Definition UpdatePatchTrafficInfluenceSubscription (id subscriptionId : string)
    (body : Body TrafficInfluSubPatch) (w : writer) : GoM ctx writer :=
  ok ← nefGetAf id;
  if bool_decide (ok = nil_err) then
    match body with
    | BodyReadErr => mret (sendCustomeErrorRspToAF w 400 "Failed to read HTTP PATCH Body")
    | BodyBadJSON => mret (sendCustomeErrorRspToAF w 400 "Failed UnMarshal PATCH data")
    | BodyOf tisp =>
        r ← afPartialUpdateSubscription id subscriptionId tisp;
        let '(rsp, ti, err) := r : nefSBRspData * TrafficInfluSub * error in
        if bool_decide (err ≠ nil_err) then mret (sendErrorResponseToAF w rsp)
        else mret (reply_200 (PayTi ti) w)
    end
  else mret (sendCustomeErrorRspToAF w 404 "Failed to find AF records").

Definition DeleteTrafficInfluenceSubscription (id subscriptionId : string) (w : writer)
    : GoM ctx writer :=
  err ← nefGetAf id;
  if bool_decide (err ≠ nil_err)
  then mret (sendCustomeErrorRspToAF w 404 "Failed to find AF entry")
  else
    r ← afDeleteSubscription id subscriptionId;
    let '(rsp, err) := r : nefSBRspData * error in
    if bool_decide (err ≠ nil_err) then mret (sendErrorResponseToAF w rsp)
    else
      let w := WriteHeader StatusNoContent w in
      af ← get_af id;
      (if bool_decide (afGetSubCount af = 0) then nefDeleteAf id;; mret tt else mret tt);;
      mret w.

To do — Above are the records; copy every line in them that holds the word "sendErrorResponseToAF".

Written answer —
        if bool_decide (err ≠ nil_err) then mret (sendErrorResponseToAF w rsp)
    if bool_decide (err ≠ nil_err) then mret (sendErrorResponseToAF w rsp)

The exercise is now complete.